Great writers like Homer, Shakespeare (writers who either contributed in shaping the character of their nation or the language of their people) can be said to have read wide. Theodore Alois Buckley in his introductory notes to Pope’s translation of the Iliad writes, “At this time... there lived at Smyma a man named Phemius, a teacher of literature and music, who not being married, engaged to Critheis (Homer’s mother)... willing to adopt her son, who he asserted would become, a clever man, if he was carefully brought up...”
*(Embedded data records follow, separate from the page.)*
(** * The Job state machine of the job queue (packages/core/src/job-queue/job.ts)

    A shallow embedding of the [Job] class and proofs about its lifecycle:
    [start], [setProgress], [complete], [fail], [defer], [on] and the
    private [fireEvent].

    Modelling conventions.
    - A JavaScript [number] is an integer of [Z]; the code only compares
      numbers, adds one to them and takes a minimum, all of which are exact
      on integers in the safe range.  NaN, infinities and fractions are
      outside the model.
    - A [Date] is its time value, a [Z]; [new Date()] inside a method is
      the argument [now] of the method.
    - A plain value is a [JsValue]: a primitive, an [Error] instance or a
      plain object.  Reading [message] from such a value and converting it
      with [String] never throws.  The argument of [fail], of type [any],
      is a [JsAny]: a plain value, or an object on which reading [message]
      or converting with [String] may throw, such as
      [Object.create(null)] or an object with a getter.
    - A listener is a handle; what the function behind the handle does when
      it is called is given by [call], a variable of the section.  A
      listener observes the job it receives and either returns or throws;
      it does not call back into the job.
    - A method is a computation of the monad [M]: it transforms the job,
      records the listener calls it makes and completes normally or by a
      throw. *)

From Stdlib Require Import ZArith List String Bool Lia DecimalString.
Import ListNotations.
Local Open Scope string_scope.
Local Open Scope list_scope.
Local Open Scope Z_scope.

(** ** JavaScript values *)

#[warnings="-register-all"]
Inductive JsValue : Type :=
| JsUndefined
| JsNull
| JsBool (b : bool)
| JsNum (n : Z)
| JsStr (s : string)
| JsError (name message : string)      (* an Error instance *)
| JsObject (message : option JsValue). (* a plain object, with or without
                                          an own data property message *)

(** ToBoolean of ECMAScript: the test of [c ? a : b] and of [!!c]. *)
Definition ToBoolean (v : JsValue) : bool :=
  match v with
  | JsUndefined | JsNull => false
  | JsBool b => b
  | JsNum n => negb (n =? 0)
  | JsStr s => negb (s =? "")%string
  | JsError _ _ | JsObject _ => true
  end.

(** [v?.message]: undefined on undefined and null (the short circuit of
    [?.]) and on the primitives, whose prototypes have no such property. *)
Definition get_message (v : JsValue) : JsValue :=
  match v with
  | JsError _ m => JsStr m
  | JsObject (Some m) => m
  | _ => JsUndefined
  end.

Definition decimal (n : Z) : string := NilZero.string_of_int (Z.to_int n).

(** [String(v)]; on an Error instance this is Error.prototype.toString. *)
Definition ToString (v : JsValue) : string :=
  match v with
  | JsUndefined => "undefined"
  | JsNull => "null"
  | JsBool true => "true"
  | JsBool false => "false"
  | JsNum n => decimal n
  | JsStr s => s
  | JsError name msg =>
      if (name =? "")%string then msg
      else if (msg =? "")%string then name
      else (name ++ ": " ++ msg)%string
  | JsObject _ => "[object Object]"
  end.

Definition Math_min (a b : Z) : Z := if a <? b then a else b.

(** ** Types imported by job.ts *)

(** Modelled from the spec: the enum [JobState] of
    @vendure/common/lib/generated-types, whose declaration is not part of
    the sources; the spec lists its five members. *)
Inductive JobState : Type := PENDING | RUNNING | COMPLETED | FAILED | RETRYING.

Definition JobState_eqb (a b : JobState) : bool :=
  match a, b with
  | PENDING, PENDING | RUNNING, RUNNING | COMPLETED, COMPLETED
  | FAILED, FAILED | RETRYING, RETRYING => true
  | _, _ => false
  end.

(** Modelled from the spec: the type [ID] of
    @vendure/common/lib/shared-types, an opaque identifier; a string or a
    number. *)
Inductive ID : Type := IdStr (s : string) | IdNum (n : Z).

Definition Date : Type := Z.

Inductive JobEventType : Type := EvStart | EvComplete | EvFail.

(** A listener is named by a handle. *)
Definition Listener : Type := nat.

(** The object literal [{ start: [], complete: [], fail: [] }]. *)
Module Listeners.

Record t : Type := mk {
  start : list Listener;
  complete : list Listener;
  fail : list Listener
}.

Definition empty : t := mk [] [] [].

(** [ls[type]] *)
Definition get (ty : JobEventType) (ls : t) : list Listener :=
  match ty with
  | EvStart => start ls
  | EvComplete => complete ls
  | EvFail => fail ls
  end.

(** [ls[type].push(l)] *)
Definition push (ty : JobEventType) (l : Listener) (ls : t) : t :=
  match ty with
  | EvStart => mk (start ls ++ [l]) (complete ls) (fail ls)
  | EvComplete => mk (start ls) (complete ls ++ [l]) (fail ls)
  | EvFail => mk (start ls) (complete ls) (fail ls ++ [l])
  end.

End Listeners.

(** How a call completes: normally with a value, or by a throw. *)
Inductive Completion (A : Type) : Type :=
| Normal (a : A)
| Throw (e : JsValue).
Arguments Normal {A} a.
Arguments Throw {A} e.

(** ** Values of type any *)

(** What [fail] may be passed: a plain value, or an object given by what
    reading its [message] and converting it with [String] do, each of
    which returns or throws. *)
Inductive JsAny : Type :=
| Plain (v : JsValue)
| Exotic (message : Completion JsValue) (string : Completion string).

Coercion Plain : JsValue >-> JsAny.


(** [err?.message] *)
Definition read_message (err : JsAny) : Completion JsValue :=
  match err with
  | Plain v => Normal (get_message v)
  | Exotic m _ => m
  end.

(** [String(err)] *)
Definition convert (err : JsAny) : Completion string :=
  match err with
  | Plain v => Normal (ToString v)
  | Exotic _ s => s
  end.

(** [err?.message ? err.message : String(err)] *)
Definition error_of (err : JsAny) : Completion JsValue :=
  match read_message err with
  | Throw x => Throw x
  | Normal m =>
      if ToBoolean m then read_message err
      else match convert err with
           | Normal s => Normal (JsStr s)
           | Throw x => Throw x
           end
  end.

Arguments error_of : simpl never.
This explains Homer’s ability dilate over a range of topics, from chariot driving to military tactics, from medicine to religion, from fishing to architecture. Moreover, he has an immense influence over later poets like Virgil, Shakespeare, John Milton, Alexander Pope just to mention but a few. No wonder Pope describes him as “...a copious nursery, which contains the seeds and first productions of every kind of which those who followed him have but selected some particular plants, each according to his fancy, to cultivate and beautify... What he (Homer) writes is the most animated nature imaginable: everything moves, everything lives and is put in action...” such that no other poet has been able to enlarge the sphere of poetry beyond that which was set by Homer. Undisputedly Homer is the father of diction who not only taught the “language of gods” but also what Aristotle called “living world” since his works is characterized by daring figures and metaphors.
Shakespeare, an Elizabethan playwright, derives his inspiration from Metamorphoses. Metamorphoses is a collection of poems in Greek and Roman mythology by Publus Ovidius  Naso commonly referred to as Ovid. In Midsummer Night’s Dream, Shakespeare retells the stories Philomel, Pyramus, and Thisbe. Using W. B Yeats’ poem The Second Coming, Chinua Achebe describes the jyre- the cycle of violence that has characterized the last two centuries.
                        “...The ceremony of innocence is drowned;
                                    The best lack all conviction, while the worst
                                    Are full of passionate intensity
...”

Nothing exists in a vacuum: nothing can come out of nothing. At the genesis of speech, language itself was poetic. This fact is attested by slang- a corrupted Kiswahili.
“Tumuz nguyaz umejakuz”
You are here my friend
Thus, poetry was born. Therefore, to write a poem one has to be educated on the tenets that make poetry, poetry and not prose.
However, reading and studying alone does not make one good writers since writers often have keen eyes to see what others do not see. Writers see beauty in a deformed creature, robbing death half its horror such that one derives pleasure reading a novel full of ghost. Thanks to this, writers are able to marry concepts that cannot co-exist in real life: they can marry ugly and beauty, exultation and horror, grief and pleasure, eternity and change. This keen insight is innate, as one has to be born with the ability.
To opine that writers are born, one leaves the other part the trivial part that makes a writer. On the other hand, to suggest that one can read and have no keen insight into their doings and undoing in their community is a lie since you present a half baked truth: both are made for each other aid like man is to woman.